Avec l’évolution du profil des usagers de drogue, leur comportement a également changé, rendant la réhabilitation plus compliquée en raison de la polytoxicomanie. « Avant, il était facile de placer les usagers de drogue dans un programme de réhabilitation. Mais aujourd’hui, c’est devenu compliqué du fait qu’ils consomment plusieurs drogues. Il y a une plus grande évaluation à faire avant de les accepter. » Les parents sont souvent appelés en premier afin qu’ils comprennent le programme et soient informés sur la manière d’accompagner leur enfant ou leur proche. Le programme comprend la réhabilitation, la réinsertion, et la réintégration, ainsi que la prévention de la rechute, ce qui peut prendre plusieurs mois. Et avec le nombre de cas à gérer et le peu de place disponible pour chaque programme, la liste d’attente est longue, précise Cadress Rungen.

« La drogue entraîne une déshumanisation de l’individu, et pour le relever, il faut l’accompagner comme un enfant, lui réapprendre à marcher, à avoir une hygiène de vie et une hygiène personnelle », explique-t-il. Les rechutes sont nombreuses car on ne peut changer du jour au lendemain le comportement d’une personne qui est dans la drogue depuis de nombreuses années.

Face à cette situation, Cadress Rungen estime que les autorités ne devraient pas se satisfaire de la quantité d’arrestations et de drogues saisies. Il insiste sur l’accompagnement des parents. Lakaz A, comme bon nombre d’ONG, fait face à un manque de personnel. Il déplore également que certains professionnels ne restent pas longtemps en raison des salaires, car ces ONG n’ont pas beaucoup de moyens. Mais grâce aux différentes aides que reçoit le centre, dont celle de la National Social Inclusion Foundation (NSIF), Lakaz A parvient tant bien que mal à apporter l’accompagnement et le soutien nécessaires à ses bénéficiaires.

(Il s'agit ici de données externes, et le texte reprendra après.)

(* ===== verification/FwdSafe.v ===== *)
(** The goroutines of a forwarding service keep to the rules of ownership: what a service
    cannot do wrong, and what it has given back when it has ended. *)
From S2P Require Import Prelude Go Errors Sys Kube Ownership FwdSys Fwd FwdSvc FwdWindow.
From S2P Require Import FwdMove FwdOwn.
#[local] Open Scope go_scope.

(** * Soundness for a pool *)

Definition pool_good (s : fmem) (ms : list tst) : Prop :=
  good s (concat (toks <$> ms)) (concat (owes <$> ms)) (concat (facts <$> ms)).

(** The tokens, debts and facts of a pool, seen from one of its goroutines. *)
Lemma pool_split (ms : list tst) i m :
  ms !! i = Some m →
  ∃ R DR, concat (toks <$> ms) ≡ₚ toks m ++ R ∧ concat (owes <$> ms) ≡ₚ owes m ++ DR ∧
    facts m ⊆ concat (facts <$> ms) ∧
    ∀ m', concat (toks <$> <[i := m']> ms) ≡ₚ toks m' ++ R ∧
          concat (owes <$> <[i := m']> ms) ≡ₚ owes m' ++ DR ∧
          concat (facts <$> <[i := m']> ms) ⊆ facts m' ++ concat (facts <$> ms).
Proof.
  intros Hi.
  destruct (concat_insert (toks <$> ms) i (toks m)) as (R & HR & HR').
  { by rewrite list_lookup_fmap, Hi. }
  destruct (concat_insert (owes <$> ms) i (owes m)) as (DR & HD & HD').
  { by rewrite list_lookup_fmap, Hi. }
  destruct (concat_insert (facts <$> ms) i (facts m)) as (FR & HF & HF').
  { by rewrite list_lookup_fmap, Hi. }
  exists R, DR. split; [done|]. split; [done|]. split.
  { intros k Hk. rewrite HF. apply elem_of_app. by left. }
  intros m'. rewrite !list_fmap_insert. split; [done|]. split; [done|].
  intros k. rewrite HF', HF, !elem_of_app. tauto.
Qed.

Section pool.
Context (risk : bool).

Lemma tok_compat_legal s ms i m o s' :
  pool_good s ms → ms !! i = Some m → fwd_sem s o s' → mon_legal (tok_mon risk) m o.
Proof.
  intros Hg Hi Hs. destruct (pool_split ms i m Hi) as (R & DR & HR & HD & HF & _).
  eapply (tok_legal_ok _ _ _ _ R DR); [|exact HF|exact Hs].
  by eapply good_perm; [exact HR|exact HD| |exact Hg].
Qed.

Lemma tok_compat_step s ms i m o s' m' :
  pool_good s ms → ms !! i = Some m → fwd_sem s o s' → mon_step (tok_mon risk) m o = Some m' →
  pool_good s' (<[i := m']> ms).
Proof.
  intros Hg Hi Hs Hst. destruct (pool_split ms i m Hi) as (R & DR & HR & HD & HF & Hins).
  destruct (Hins m') as (HR' & HD' & HF').
  destruct (tok_sound s s' o m m' R DR (concat (facts <$> ms))) as (F' & Hg' & HF1 & HF2);
    [by eapply good_perm; [exact HR|exact HD| |exact Hg]|done..|].
  eapply good_perm; [symmetry; exact HR'|symmetry; exact HD'| |exact Hg'].
  intros k [Hk|Hk]%HF'%elem_of_app; auto.
Qed.

Lemma tok_compat_split s ms i m mc mk :
  pool_good s ms → ms !! i = Some m → mon_split (tok_mon risk) m mc mk →
  pool_good s (<[i := mk]> ms ++ [mc]).
Proof.
  intros Hg Hi (Ht & Ho & Hfc & Hfk).
  destruct (pool_split ms i m Hi) as (R & DR & HR & HD & HF & Hins).
  destruct (Hins mk) as (HR' & HD' & HF').
  unfold pool_good. rewrite !fmap_app, !concat_app. simpl. rewrite !app_nil_r.
  eapply good_perm; [| | |exact Hg].
  - rewrite HR, HR', Ht. solve_Permutation.
  - rewrite HD, HD', Ho. solve_Permutation.
  - intros k [[Hk|Hk]%HF'%elem_of_app|Hk]%elem_of_app; auto.
Qed.

End pool.

(** * Programs *)

(** No token, debt or fact changes, for a goroutine that knows the forwarder [f]. *)
Definition plain (f : fref) (o : obs fwdE) : Prop :=
  ∀ m, KRef f ∈ facts m → tok_step m o = Some m.

Definition harmless (f : fref) {A : Type} (p : prog fwdE A) : Prop :=
  everywhere (plain f) (λ _, False) p.

Section members.
Context (risk : bool).

Abbreviation mon := (tok_mon risk).

Lemma respects_harmless f {A} (p : prog fwdE A) m (Q : tst → A → Prop) :
  harmless f p → KRef f ∈ facts m → (∀ a, Q m a) → respects mon p m Q.
Proof.
  apply (respects_idle _ (Tst [] [] [KRef f]) (λ m, KRef f ∈ facts m)); try done.
  - by left.
  - intros m' Hm. repeat split; [by destruct m'..| |done]. intros k Hk. simpl in Hk. by mem.
  - intros m' o Hm Ho. by apply Ho.
Qed.

Lemma swap_get new m : swap [] new m = Some (Tst (new ++ toks m) (owes m) (facts m)).
Proof. done. Qed.
Lemma swap_one t new m :
  swap [t] new m = ts ← take1 t (toks m); Some (Tst (new ++ ts) (owes m) (facts m)).
Proof. done. Qed.
Lemma take1_here (t : token) l : take1 t (t :: l) = Some l.
Proof. simpl. by rewrite decide_True. Qed.
Lemma take1_there (t t' : token) l : t ≠ t' → take1 t (t' :: l) = cons t' <$> take1 t l.
Proof. intros Hn. simpl. by rewrite decide_False. Qed.

Lemma take1_last (t : token) l :
  forallb may_drop l = true → may_drop t = false → take1 t (l ++ [t]) = Some l.
Proof.
  intros Hl Ht. induction l as [|t' l IH]; simpl; [by rewrite decide_True|].
  apply andb_true_iff in Hl as [Ht' Hl]. rewrite decide_False by congruence. by rewrite IH.
Qed.

End members.

Create HintDb harmless.

Ltac own_unfold :=
  unfold fLogErrorE, fLogWarn, fLogInfo, must, warned, mux_unlock, wg_done, on_conn, defer,
    defer_on, writeFailed, cond_unlock, fwdrs_unlock.

(** Proves [harmless p]. *)
Ltac solve_plain :=
  let m := fresh in let Hm := fresh in
  intros m Hm; cbn [tok_step]; unfold permitted; cbn [known_ok wait_level];
  rewrite ?(bool_decide_eq_true_2 _ Hm); reflexivity.

Ltac solve_harmless :=
  repeat (
    own_unfold;
    cbn [harmless everywhere bind call go loop fst snd];
    match goal with
    | |- True => exact I
    | |- plain _ _ => solve_plain
    | |- ∀ _, _ => intro
    | |- ?A ∧ ?B => split
    | |- harmless _ _ => solve [auto with harmless nocore]
    | |- everywhere (plain ?f) _ ?p => change (harmless f p)
    | |- harmless _ (bind _ _) => apply everywhere_bind
    | |- harmless _ (match ?x with _ => _ end) => destruct x
    end).

(** One step under the rules, and as many as there are. *)
Ltac tok_in := first [assumption | apply list_elem_of_here | apply list_elem_of_further; tok_in].

(** The levels allow the effect. *)
Ltac wg_level1 :=
  match goal with
  | |- context [decide (?k ∈ ?l)] =>
      first [ rewrite (decide_True (P := k ∈ l)) by tok_in
            | rewrite (decide_False (P := k ∈ l)) by (first [assumption | intros ?; mem]) ]
  end.
Ltac solve_permitted :=
  unfold permitted; cbn [known_ok wait_level learn toks owes facts fmap list_fmap fst snd];
  repeat match goal with
  | |- context [bool_decide (?k ∈ ?l)] => rewrite (bool_decide_eq_true_2 (k ∈ l)) by tok_in
  end;
  cbn [orb andb]; rewrite ?orb_true_r;
  try match goal with H : free ?n ?m = true |- context [free ?n ?m] => rewrite H; reflexivity end;
  unfold free, wg_level; cbn [forallb learn tok_level toks owes facts fst];
  repeat wg_level1; rewrite ?andb_true_r;
  try match goal with H : forallb _ ?ts = true |- context [forallb _ ?ts] => rewrite H end;
  reflexivity.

Garder l’espérance malgré le désespoir

Engagé dans la lutte contre la drogue depuis bientôt un demi-siècle, Cadress Rungen révèle qu’il est parfois désespéré devant l’ampleur de la situation. L’ignorance et l’indifférence freinent le combat. 

On ne peut s’arrêter aux statistiques et évaluer le taux de réussite ou d’échec compte tenu du fait que le processus de réhabilitation, de réinsertion et de réintégration est un travail de longue haleine, fait-il comprendre. Cadress Rungen plaide également pour la prévention et éviter les rechutes.

Cependant, grâce aux témoignages des mères qui, après le désespoir et le désarroi, arrivent à aimer de nouveau leurs enfants et à revivre leur vie, l’espoir renaît. « Cela peut sembler une goutte d’eau dans l’océan, mais c’est un commencement », dit-il. Cadress Rungen, qui est aussi diacre, affirme qu’il est guidé par sa foi. Il puise également son soutien et son réconfort auprès de son épouse et de leurs deux enfants, qui sont aussi engagés que lui, ainsi que dans les retraites spirituelles.